Legendary fund manager Li Lu (who Charlie Munger backed) once said, 'The biggest investment risk is not the volatility of prices, but whether you will suffer a permanent loss of capital.' So it seems the smart money knows that debt - which is usually involved in bankruptcies - is a very important factor, when you assess how risky a company is. We note that Apollo Endosurgery, Inc. (NASDAQ:APEN) does have debt on its balance sheet. But the more important question is: how much risk is that debt creating?
When Is Debt A Problem?
Generally speaking, debt only becomes a real problem when a company can't easily pay it off, either by raising capital or with its own cash flow. If things get really bad, the lenders can take control of the business. However, a more common (but still painful) scenario is that it has to raise new equity capital at a low price, thus permanently diluting shareholders. Of course, plenty of companies use debt to fund growth, without any negative consequences. When we examine debt levels, we first consider both cash and debt levels, together.
Our analysis indicates that APEN is potentially overvalued!
What Is Apollo Endosurgery's Debt?
The chart below, which you can click on for greater detail, shows that Apollo Endosurgery had US$53.5m in debt in September 2022; about the same as the year before. But it also has US$66.9m in cash to offset that, meaning it has US$13.4m net cash.

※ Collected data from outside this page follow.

(** * download_and_unzip_db.py: release resolution, fetch and extraction

    A shallow embedding of [src/download_and_unzip_db.py].  The script talks
    to three outside parties: the printer [pr], the network (through
    [requests]) and the file system (through [pathlib], [open] and
    [zipfile]).  Their state is threaded explicitly through a small
    state-and-exception monad [M]; every Python function of the script is a
    computation in [M] carrying the source's name.  What the libraries do
    ([requests], [zipfile], [os], [rich]) is modelled next to the script,
    each call under the name it has in Python.

    The file has three parts: the model, sample inputs, and the properties
    with their proofs. *)

From Stdlib Require Import ZArith Lia Ascii.
From stdpp Require Import base option list strings pretty sorting gmap.

Local Open Scope string_scope.
Local Open Scope list_scope.
Local Open Scope Z_scope.

(** ** Python exceptions

    The classes that the script raises itself, or that the library calls
    it makes raise on the paths modelled here, each with the text that
    [str(e)] gives; [OtherException] stands for any other class, by its
    name.  Every one of them is a subclass of [Exception], so
    [except Exception] catches them all. *)

Inductive exn : Type :=
  | Exception (msg : string)
  | ValueError (msg : string)
  | FileNotFoundError (msg : string)
  | FileExistsError (msg : string)
  | NotADirectoryError (msg : string)
  | IsADirectoryError (msg : string)
  | BadZipFile (msg : string)
  | JSONDecodeError (msg : string)
  | RequestException (msg : string)
  | HTTPError (status_code : Z) (msg : string)
  | OverflowError (msg : string)
  | OtherException (class msg : string).

(** [str(e)] *)
Definition str (e : exn) : string :=
  match e with
  | Exception m | ValueError m | FileNotFoundError m | FileExistsError m
  | NotADirectoryError m | IsADirectoryError m | BadZipFile m
  | JSONDecodeError m | RequestException m | HTTPError _ m
  | OverflowError m | OtherException _ m => m
  end.

(** The exceptions of the [requests] package that stand for a failed
    transfer: transport failures and the [HTTPError] of [raise_for_status]. *)
Definition is_network_error (e : exn) : bool :=
  match e with
  | RequestException _ | HTTPError _ _ => true
  | _ => false
  end.

(** ** The world: file system and observable events *)

Abbreviation path := (list string).

Inductive node : Type :=
  | File (content : string)
  | Dir.

(** What the script does to the outside, in the order it does it: calls of
    the printer [pr], HTTP requests, and the state of the [rich] progress
    task after each update. *)
Inductive event : Type :=
  | PrTic
  | PrToc
  | PrTitle (msg : string)
  | PrInfo (msg : string)
  | PrInfoDownloading (total_size chunk_size : Z)    (* "Downloading ... MB with ...KB chunks..." *)
  | PrError (msg : string)
  | PrGreen (msg : string)
  | PrYes (msg : string)
  | HttpGet (url : string) (timeout : Z) (stream : bool)
  | ProgressAddTask (total : Z)
  | ProgressUpdate (completed total : Z).

Record world : Type := World {
  files : gmap path node;
  events : list event
}.

(** ** The monad *)

Inductive result (A : Type) : Type :=
  | Ok (a : A)
  | Raise (e : exn).
Arguments Ok {A} a.
Arguments Raise {A} e.

(** A computation over a state [S] returns a value or raises, and leaves a
    state behind in both cases (what was written before an exception stays
    written). *)
Definition ST (S A : Type) : Type := S → result A * S.

Definition ret {S A} (a : A) : ST S A := λ s, (Ok a, s).

Definition raise {S A} (e : exn) : ST S A := λ s, (Raise e, s).

Definition bind {S A B} (m : ST S A) (k : A → ST S B) : ST S B :=
  λ s, match m s with
       | (Ok a, s') => k a s'
       | (Raise e, s') => (Raise e, s')
       end.

(** [try: m except Exception as e: h e] *)
Definition try_except {S A} (m : ST S A) (h : exn → ST S A) : ST S A :=
  λ s, match m s with
       | (Ok a, s') => (Ok a, s')
       | (Raise e, s') => h e s'
       end.

Definition get {S} : ST S S := λ s, (Ok s, s).

(** [FS] computations touch the file system only, [M] computations the
    whole world. *)
Abbreviation FS := (ST (gmap path node)).
Abbreviation M := (ST world).

Definition lift_fs {A} (m : FS A) : M A :=
  λ w, match m (files w) with
       | (r, fs') => (r, World fs' (events w))
       end.

Definition get_files : M (gmap path node) := λ w, (Ok (files w), w).

Definition emit (ev : event) : M unit :=
  λ w, (Ok tt, World (files w) (events w ++ [ev])).

Declare Scope py_scope.
Delimit Scope py_scope with py.
Notation "x <- m ;; k" := (bind m (λ x, k))
  (at level 100, m at next level, right associativity) : py_scope.
Notation "m ;; k" := (bind m (λ _, k))
  (at level 100, right associativity) : py_scope.
Local Open Scope py_scope.

(** ** The network, as [requests] shows it *)

(** One element of the ["assets"] array of the release JSON. *)
Record asset : Type := Asset {
  name : string;
  browser_download_url : string
}.

(** The decoded release JSON; [assets = None] when the object has no
    ["assets"] key. *)
Record release : Type := Release {
  assets : option (list asset)
}.

(** A response body read with [iter_content]: the chunks that arrive, and
    the message of the transport failure that ends the stream early, if
    any. *)
Record stream : Type := Stream {
  chunks : list string;
  broken : option string
}.

(** What [int(...)] makes of the value of a header: a number, or a
    [ValueError] with the given text. *)
Inductive header : Type :=
  | Numeric (n : Z)
  | NotNumeric (msg : string).

(** A [requests.Response].  [content_length] is the ["content-length"]
    header, [None] when the response has none.  [json] is the decoded body,
    [None] when the body is not valid JSON, in which case [json_error] is
    the text of the exception that [response.json()] raises.  [url] is
    [response.url], the URL that was finally answered. *)
Record response : Type := Response {
  status_code : Z;
  reason : string;
  content_length : option header;
  json : option release;
  iter_content : stream;
  url : string;
  json_error : string
}.

(** What [requests.get] comes back with: an exception raised by the
    transport (connection refused, timeout, too many redirects) or a
    response. *)
Inductive reply : Type :=
  | ConnectionFailed (msg : string)
  | Replied (r : response).

(** ** Archives, as [zipfile] shows them *)

Record ZipInfo : Type := Zip_Info {
  filename : string;
  data : string
}.

(** What [zipfile.ZipFile(path, "r")] makes of the bytes of a file: the
    archive's members in central-directory order, or nothing when it
    cannot read them, in which case [read_error] is the exception that it
    raises ([BadZipFile] with one text or another, or another class). *)
Record zip_reader : Type := Zip_Reader {
  read_members :> string → option (list ZipInfo);
  read_error : string → exn
}.

(** ** Paths supplied by [tools.paths.ProjectPaths] *)

Record ProjectPaths : Type := Project_Paths {
  tipitaka_translation_db_tarball : path;
  tipitaka_translation_db_dir : path
}.

(** ** Python truthiness of an optional string ([None] and [""] are false) *)
Definition truthy (o : option string) : bool :=
  match o with
  | None => false
  | Some s => if decide (s = "") then false else true
  end.

Definition api_url : string :=
  "https://api.github.com/repos/digitalpalidictionary/tipitaka-translation-db/releases/latest".

Definition asset_name : string := "tipitaka-translation-data.db.zip".

(** The [for asset in ...] loop of [download_latest_release]:
    [download_url] is the variable assigned before the [break]. *)
Fixpoint scan_assets (l : list asset) (download_url : option string)
  : option string :=
  match l with
  | [] => download_url
  | a :: rest =>
      if decide (name a = asset_name)
      then Some (browser_download_url a)          (* break *)
      else scan_assets rest download_url
  end.

(** [response.raise_for_status()]: [requests] raises for the client and
    server error classes only, with a text made of the status, the reason
    and [response.url]. *)
Definition http_error_msg (r : response) : string :=
  pretty (status_code r) +:+
  (if decide (status_code r < 500) then " Client Error: " else " Server Error: ")
  +:+ reason r +:+ " for url: " +:+ url r.

Definition raise_for_status (r : response) : M unit :=
  if decide (400 ≤ status_code r < 600)
  then raise (HTTPError (status_code r) (http_error_msg r))
  else ret tt.

(** [int(response.headers.get("content-length", 0))] *)
Definition int_header (h : option header) : M Z :=
  match h with
  | None => ret 0
  | Some (Numeric n) => ret n
  | Some (NotNumeric msg) => raise (ValueError msg)
  end.

(** [n / (1024 * 1024)] is a true division: it raises [OverflowError] when
    the quotient, rounded to the nearest float, is beyond the largest
    one. *)
Definition float_overflow (n : Z) : bool :=
  bool_decide (2 ^ 1044 - 2 ^ 990 ≤ Z.abs n).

How Strong Is Apollo Endosurgery's Balance Sheet?
The latest balance sheet data shows that Apollo Endosurgery had liabilities of US$16.5m due within a year, and liabilities of US$57.2m falling due after that. Offsetting these obligations, it had cash of US$66.9m as well as receivables valued at US$12.9m due within 12 months. So it can boast US$6.09m more liquid assets than total liabilities.
This state of affairs indicates that Apollo Endosurgery's balance sheet looks quite solid, as its total liabilities are just about equal to its liquid assets. So while it's hard to imagine that the US$419.3m company is struggling for cash, we still think it's worth monitoring its balance sheet. Succinctly put, Apollo Endosurgery boasts net cash, so it's fair to say it does not have a heavy debt load! The balance sheet is clearly the area to focus on when you are analysing debt. But ultimately the future profitability of the business will decide if Apollo Endosurgery can strengthen its balance sheet over time. So if you want to see what the professionals think, you might find this free report on analyst profit forecasts to be interesting.
Over 12 months, Apollo Endosurgery reported revenue of US$72m, which is a gain of 20%, although it did not report any earnings before interest and tax. With any luck the company will be able to grow its way to profitability.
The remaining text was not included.